The night mind is the worst. Awakened from sleep, it gets its revenge by inflating every issue it can find. Unfinished concerns from daylight hours are dealt the worst possible outcomes. Problems become insurmountable. The night mind takes loose ends and ties them into knots.
Who can sleep with all this worrying going on?

It’s easy to see why anxiety runs rampant at night. Darkness shrouds way too much. Even familiar tangible objects appear grotesque and unrecognizable. There are physical reasons for the angst, too. Fluctuating cortisol levels, a sleepy pre-frontal cortex, and an unfiltered amygdala all conspire against us. Additionally, the middle-of-the-night brain is freed from busy distractions. It isn’t processing the information load that keeps it occupied during the day. Schedules, tasks, constant planning … all gone, leaving a void that anxiety is only too happy to flood.
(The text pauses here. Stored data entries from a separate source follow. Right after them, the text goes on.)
(* ===== verification/InvokeDemo.v ===== *)
(** * A message that calls a program that calls the system program

    A builtin program that forwards a transfer to the system program, and a
    message that calls it: the runs instantiate the theorems of [InvokeRules],
    [ProcessRules], [SystemContract], [MessageRules] and [MessageProcessor]. The
    last part is the transfer of [TransferRules] on concrete accounts. *)

From S2P Require Import Prelude Errors Rent Account BTreeMap Pubkey Sysvars EpochSchedule Nonce TransactionContext RuntimeRules CallStack SysvarCache SystemProgram Effects SystemDemo InvokeContext InvokeRules ProcessRules SystemContract Message MessageRules MessageProcessor.

#[global] Instance demo_message_ids : MessageIds := {|
  config_program_id := key 120; feature_id := key 121; stake_program_id := key 122;
  stake_config_id := key 123; vote_program_id := key 124; bpf_loader_id := key 125;
  bpf_loader_deprecated_id := key 126; bpf_loader_upgradeable_id := key 127;
  sysvar_rewards_id := key 128; sysvar_slot_history_id := key 129;
|}.

(** ** The programs *)

(** A transfer of 30 lamports from account 1 to account 2. *)
Definition forwarded : StableInstruction :=
  mkStableInstruction [mkAccountMeta (key 1) true true; mkAccountMeta (key 2) false true] [2; 30] (key 0).

Definition forwarder : Builtin := fun invoke =>
  consume_checked 10 ;? as_program (invoke forwarded []).

Lemma consume_checked_tc amount s : transaction_context (final (consume_checked amount) s) = transaction_context s.
Proof. unfold final, consume_checked, bind, gets, modify. by destruct (compute_meter s <? amount). Qed.

#[global] Instance forwarder_ok : ProgramOk forwarder.
Proof.
  split.
  - intros invoke Hi. apply contained_bind; [apply contained_other; apply consume_checked_tc|intros _].
    apply contained_lift, Hi. by vm_compute.
  - intros invoke invoke' ic s _ Ha Hr. apply bind_ext. intros [] s1 H1.
    assert (transaction_context s1 = transaction_context s) as Htc
      by (rewrite <- (consume_checked_tc 10 s); unfold final; by rewrite H1).
    unfold as_program. rewrite (Ha forwarded [] ic s1); [done|by rewrite Htc|by rewrite Htc|by vm_compute].
Qed.

Definition demo_programs (id : Pubkey) : option (option Builtin) :=
  if bool_decide (id = key 0) then Some (Some system_builtin)
  else if bool_decide (id = key 50) then Some (Some forwarder)
  else None.

#[global] Instance demo_programs_ok : ProgramsOk demo_programs.
Proof.
  intros id f. unfold demo_programs. repeat case_bool_decide; intros [= <-]; apply _.
Qed.

(** ** The message *)

Definition demo_ix : Instruction :=
  mkInstruction (key 50) [mkAccountMeta (key 1) true true; mkAccountMeta (key 2) false true;
    mkAccountMeta (key 0) false false; mkAccountMeta (key 1) false false] [].

(** The error is of no use in a run that succeeds. *)
Definition get_ok {E A} (d : A) (o : Outcome E A) : A := match o with Ok a => a | _ => d end.

Definition empty_message : Legacy.Message := Legacy.mkMessage (mkMessageHeader 0 0 0) [] [] [].
Definition demo_message : Legacy.Message :=
  get_ok empty_message (Legacy.new_with_blockhash [demo_ix] (Some (key 1)) (key 9)).

Lemma message_compiles_witness :
  Legacy.account_keys demo_message = [key 1; key 2; key 0; key 50] /\
  exists m, Legacy.new_with_blockhash [demo_ix] (Some (key 1)) (key 9) = Ok m /\
    compiled_message [demo_ix] (Some (key 1)) m.
Proof.
  split; [vm_compute; reflexivity|].
  apply (message_compiles [demo_ix] (Some (key 1)) (key 9)). vm_compute. discriminate.
Defined.

Lemma compiled_message_sanitizes_witness :
  exists m, Legacy.new_with_blockhash [demo_ix] (Some (key 1)) (key 9) = Ok m /\ Legacy.sanitize m = Ok tt.
Proof.
  apply (compiled_message_sanitizes [demo_ix] (key 1) (key 9)).
  - vm_compute. discriminate.
  - repeat constructor. intros H. vm_compute in H. discriminate H.
Defined.

(** A payer, 255 writable accounts and the program are 257 keys: the message is
    compiled, with the index 256 of the program as 0. *)
Definition wide_ix : Instruction :=
  mkInstruction (key 50)
    ((fun n => mkAccountMeta (Z.of_nat n :: replicate 31 7) false true) <$> seq 0 255) [].

Example wide_message_refused :
  distinct_keys [wide_ix] (Some (key 1)) = 257 /\
  exists m, Legacy.new_with_blockhash [wide_ix] (Some (key 1)) (key 9) = Ok m /\
    program_id_index <$> Legacy.instructions m = [0] /\ Legacy.sanitize m = Err IndexOutOfBounds.
Proof.
  split; [vm_compute; reflexivity|].
  exists (get_ok empty_message (Legacy.new_with_blockhash [wide_ix] (Some (key 1)) (key 9))).
  split_and!; vm_compute; reflexivity.
Qed.

Lemma builtin_table_exact_witness :
  is_builtin_key_or_sysvar (key 102) = true /\ is_builtin_key_or_sysvar (key 1) = false.
Proof.
  assert (Forall (fun id => 0 <= first_byte id < 256) (BUILTIN_PROGRAMS_KEYS ++ ALL_IDS)) as Hb.
  { vm_compute. repeat constructor; try discriminate. }
  split.
  - apply (builtin_table_exact (key 102) Hb). left. refine (bool_decide_unpack _ _). vm_compute. exact I.
  - apply not_true_iff_false. intros H. apply (builtin_table_exact (key 1) Hb) in H. revert H.
    refine (bool_decide_unpack _ _). vm_compute. exact I.
Defined.

(** ** The run *)

Definition builtin_account : AccountSharedData := mkAccount 1 [] (key 101) true 0.
Definition fresh_tc : TransactionContext :=
  TransactionContext_new [(key 1, wallet 100); (key 2, wallet 0); (key 0, builtin_account);
    (key 50, builtin_account)] Rent_default 5 64.

Definition sanitized : SanitizedMessage :=
  get_ok (SanitizedLegacy (mkLegacyMessage empty_message [])) (Sanitized.try_from_legacy_message demo_message).

Definition demo_run := process_message demo_programs (fun _ => false) 6 sanitized [[3]] fresh_tc demo_env 1000 0.
Definition ended : InvokeContext := (snd demo_run).1.

Lemma fresh_ok : stack_ok fresh_tc.
Proof. apply TransactionContext_new_stack_ok; vm_compute; split; discriminate || reflexivity. Qed.

Lemma fresh_keys : keys_ok fresh_tc.
Proof.
  split; [|vm_compute; discriminate].
  change (account_keys fresh_tc) with [key 1; key 2; key 0; key 50].
  refine (bool_decide_unpack _ _). vm_compute. exact I.
Qed.

Lemma message_conserves_lamports_witness :
  acc_lamports <$> values (transaction_context ended) = [70; 30; 1; 1] /\ (snd demo_run).2 = 160 /\
  total_lamports (transaction_context ended) = total_lamports fresh_tc.
Proof.
  split; [vm_compute; reflexivity|]. split; [vm_compute; reflexivity|].
  apply (message_conserves_lamports demo_programs (fun _ => false) 6 sanitized [[3]] fresh_tc demo_env 1000 0
    (snd demo_run).2 ended).
  - apply fresh_ok.
  - apply fresh_keys.
  - constructor; [|constructor]. split; [split|].
    + refine (bool_decide_unpack _ _). vm_compute. exact I.
    + vm_compute. discriminate.
    + vm_compute. discriminate.
  - vm_compute. reflexivity.
Defined.

(** Too few compute units for the transfer. *)
Lemma message_error_located_witness :
  let run := process_message demo_programs (fun _ => false) 6 sanitized [[3]] fresh_tc demo_env 50 0 in
  let e := TransactionError.InstructionError 0 ComputationalBudgetExceeded in
  fst run = Err e /\ exists (i : nat) id instruction programs st_i,
    zip (Sanitized.program_instructions_iter sanitized) [[3]] !! i = Some (id, instruction, programs) /\
    process_one demo_programs (fun _ => false) 6 sanitized (Z.of_nat i) id instruction programs st_i =
      (Err e, snd run).
Proof.
  intros run e. split; [vm_compute; reflexivity|].
  destruct (message_error_located demo_programs (fun _ => false) 6 sanitized [[3]] fresh_tc demo_env 50 0 e
    (snd run)) as (i & id & ix & programs & st_i & Hi & _ & Hone & _).
  - vm_compute. reflexivity.
  - exists i, id, ix, programs, st_i. split; [exact Hi|exact Hone].
Defined.

(** ** Its parts *)

Definition demo_accounts : list InstructionAccount := message_accounts sanitized [0; 1; 2; 0].
Definition start : InvokeContext := InvokeContext_new fresh_tc demo_env 1000.
Definition processed : InvokeContext := final (process_instruction demo_programs 6 [] demo_accounts [3]) start.

Lemma demo_accounts_dedup : dedup_ok (mkInstructionContext 0 0 [3] demo_accounts []).
Proof.
  apply (message_accounts_dedup sanitized [0; 1; 2; 0]). split; [|vm_compute; discriminate].
  refine (bool_decide_unpack _ _). vm_compute. exact I.
Qed.

Lemma process_instruction_conserves_lamports_witness :
  account_at (transaction_context processed) 0 = Some (wallet 70) /\
  total_lamports (transaction_context processed) = total_lamports fresh_tc.
Proof.
  split; [vm_compute; reflexivity|].
  apply (process_instruction_conserves_lamports demo_programs 6 [] demo_accounts [3] start processed).
  - apply fresh_ok.
  - apply fresh_keys.
  - vm_compute. discriminate.
  - apply demo_accounts_dedup.
  - vm_compute. reflexivity.
Defined.

Lemma process_instruction_fuel_witness :
  process_instruction demo_programs 6 [] demo_accounts [3] start =
  process_instruction demo_programs 40 [] demo_accounts [3] start.
Proof.
  apply (process_instruction_fuel demo_programs 6 40).
  - apply fresh_ok.
  - apply fresh_keys.
  - vm_compute. discriminate.
  - vm_compute. reflexivity.
  - vm_compute. reflexivity.
Defined.

(** The forwarder is running and calls. *)
Definition caller_ic : InstructionContext := mkInstructionContext 0 101 [3] demo_accounts [].
Definition calling_tc : TransactionContext :=
  with_stack [0] (with_trace [caller_ic; InstructionContext_default] fresh_tc).

Lemma calls_gain_no_privileges_witness :
  exists result tc', prepare_instruction_tc demo_env forwarded [] calling_tc = (Ok result, tc') /\
    prepare_result caller_ic calling_tc forwarded [] result /\ borrows_only calling_tc tc'.
Proof.
  eexists _, _. split; [vm_compute; reflexivity|].
  apply (calls_gain_no_privileges demo_env forwarded [] calling_tc _ caller_ic).
  - apply fresh_keys.
  - vm_compute. discriminate.
  - vm_compute. discriminate.
  - vm_compute. reflexivity.
  - vm_compute. reflexivity.
Defined.

(** The forwarder calls itself. *)
Definition self_call : InvokeContext :=
  InvokeContext_new (with_stack [0] (with_trace [caller_ic; caller_ic] fresh_tc)) demo_env 1000.

Lemma no_reentrancy_witness :
  exists caller, get_current_instruction_context (transaction_context self_call) = Ok caller /\
    get_last_program_key caller (transaction_context self_call) = Ok (key 50).
Proof.
  apply (no_reentrancy self_call (final invoke_push self_call) caller_ic caller_ic 0 (key 50)).
  - vm_compute. reflexivity.
  - vm_compute. reflexivity.
  - vm_compute. reflexivity.
  - vm_compute. reflexivity.
  - exists 3. split; vm_compute; reflexivity.
  - vm_compute. reflexivity.
Defined.

Lemma system_program_obeys_rules_witness :
  obeys (demo_ic 1 [2; 30]) transfer_tc (after transfer_tc).
Proof.
  apply (system_program_obeys_rules demo_env (demo_ic 1 [2; 30]) transfer_tc (after transfer_tc) (Ok tt)).
  - apply demo_small.
  - reflexivity.
  - apply transfer_run.
Defined.

(** ** A transfer from end to end

    The transfer of [TransferRules] on concrete accounts, with the codecs of
    [ClientDemo]: 30 lamports of an account that has 100. *)

From S2P Require Import FeatureSet SystemInstructions Client ClientRules TransferRules ClientDemo.

Definition system_only (id : Pubkey) : option (option Builtin) :=
  if bool_decide (id = key 0)
  then Some (Some (@system_builtin _ demo_ids demo_versions fixint_limited)) else None.

Lemma client_transfer_executes_witness :
  exists ix message sanitized,
    client_instruction (RequestTransferSol (key 1) (key 2) (TransferSol.mkInstructionArgs 30)) [] = Ok ix /\
    Legacy.new_with_blockhash [ix] (Some (key 1)) (key 9) = Ok message /\
    Sanitized.try_from_legacy_message message = Ok sanitized /\
    exists s', process_message system_only (fun _ => false) 1 sanitized [[2]]
        (loaded (key 1) (key 2) builtin_account Rent_default 5 64 (wallet 100) (wallet 5)) demo_env 200 0 =
        (Ok tt, (s', 150)) /\
      acc_lamports <$> into_accounts (accounts (transaction_context s')) = [70; 35; 1].
Proof.
  destruct (@client_transfer_executes _ demo_ids _ demo_versions demo_borsh demo_borsh_ok fixint_limited
              fixint_limited_ok system_only (fun _ => false) eq_refl eq_refl
              (key 1) (key 2) 30 (key 9) (wallet 100) (wallet 5) builtin_account Rent_default 5 64 demo_env 200 0 0)
    as (ix & m & s & Hix & Hm & _ & Hs & o & s' & Hrun & Ho & Hafter).
  - refine (bool_decide_unpack _ _). vm_compute. exact I.
  - vm_compute. reflexivity.
  - vm_compute. reflexivity.
  - refine (bool_decide_unpack _ _). vm_compute. exact I.
  - split; [vm_compute; split; discriminate|]. split; [reflexivity|]. split; reflexivity.
  - vm_compute. split; discriminate.
  - reflexivity.
  - reflexivity.
  - vm_compute. split; discriminate.
  - vm_compute. discriminate.
  - vm_compute. discriminate.
  - vm_compute. discriminate.
  - vm_compute. split; discriminate.
  - vm_compute. discriminate.
  - vm_compute. discriminate.
  - exists ix, m, s. split; [exact Hix|]. split; [exact Hm|]. split; [exact Hs|]. exists s'.
    subst o. split; [exact Hrun|]. rewrite Hafter. reflexivity.
Defined.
For some reason, reading about this reminded me of life transitions. (Maybe this is because lately, EVERYTHING reminds me of life transitions.) Most of the major transitions we experience occupy our brains with new information. They spark busy-ness. We leave home for new places, begin new jobs, launch new ventures. We build relationships, raise children. All of this expands our minds, requires planning and engagement. But there comes a point where the transitions in our lives shift from “filling” to “emptying.” Once-new places are now familiar. Children leave home to begin their own adventures. Relationships end. Retirement takes away deadlines and the immediate need to problem-solve. There are spaces where there used to be purpose, which is a perfect invitation to the brain to kick into that default mode that fills voids with anxiety. It can feel like Night Mind 24/7.
Night mind and life transitions may not be related. But they seem to share the scary, uncomfortable root that we lack control over what comes next while careening toward the unknown.
What do you do when night-mind feels never-ending? I’d love to hear input from readers, either in the comments section of this post or via email. How do you handle either garden-variety night mind or Night-Mind 24/7?









I recently read an article about sleep issues, including the racing mind that is your night mind. It talked about how this is a symptom of the body needing to feel safe but not finding or recognizing that it is in a place of safety.
From a friend who writes about issues of anxiety, I learned a technique for calming oneself by slow breathing, consciously looking around yourself, and specifically reassuring yourself that you are safe in the moment. This has helped me quiet that ever-present night mind.
~Sherry
I imagine everybody’s different with this one, Jill. In my years of maximum stress, literal nightmares were a recurring relief-valve. Awkward (!) to experience, but ultimately lowering the psychic temperature. Usually. Latterly I find I just have to stare the little buggers down. Not manically, just taking as calm an inventory as I can of why this or that sucks and what (if anything) I can do about it. Tomorrow. I think my Taurean inertia/phlegmatism helps a little there.
Sherry, that’s a helpful technique. It’s also a very grounding one. Remembering to stay in a particular moment at the very least corrals the rampant fears. Thanks for sharing!
Robert, I think the key word here is “tomorrow.” Knowing that nothing can be done NOW helps. But … nightmares as a relief-valve? Wow. For me, that would probably be throwing gasoline on a fire!
🙂 I’m not saying the nightmares were any fun. More like ripping a bandage off quickly to get it over with.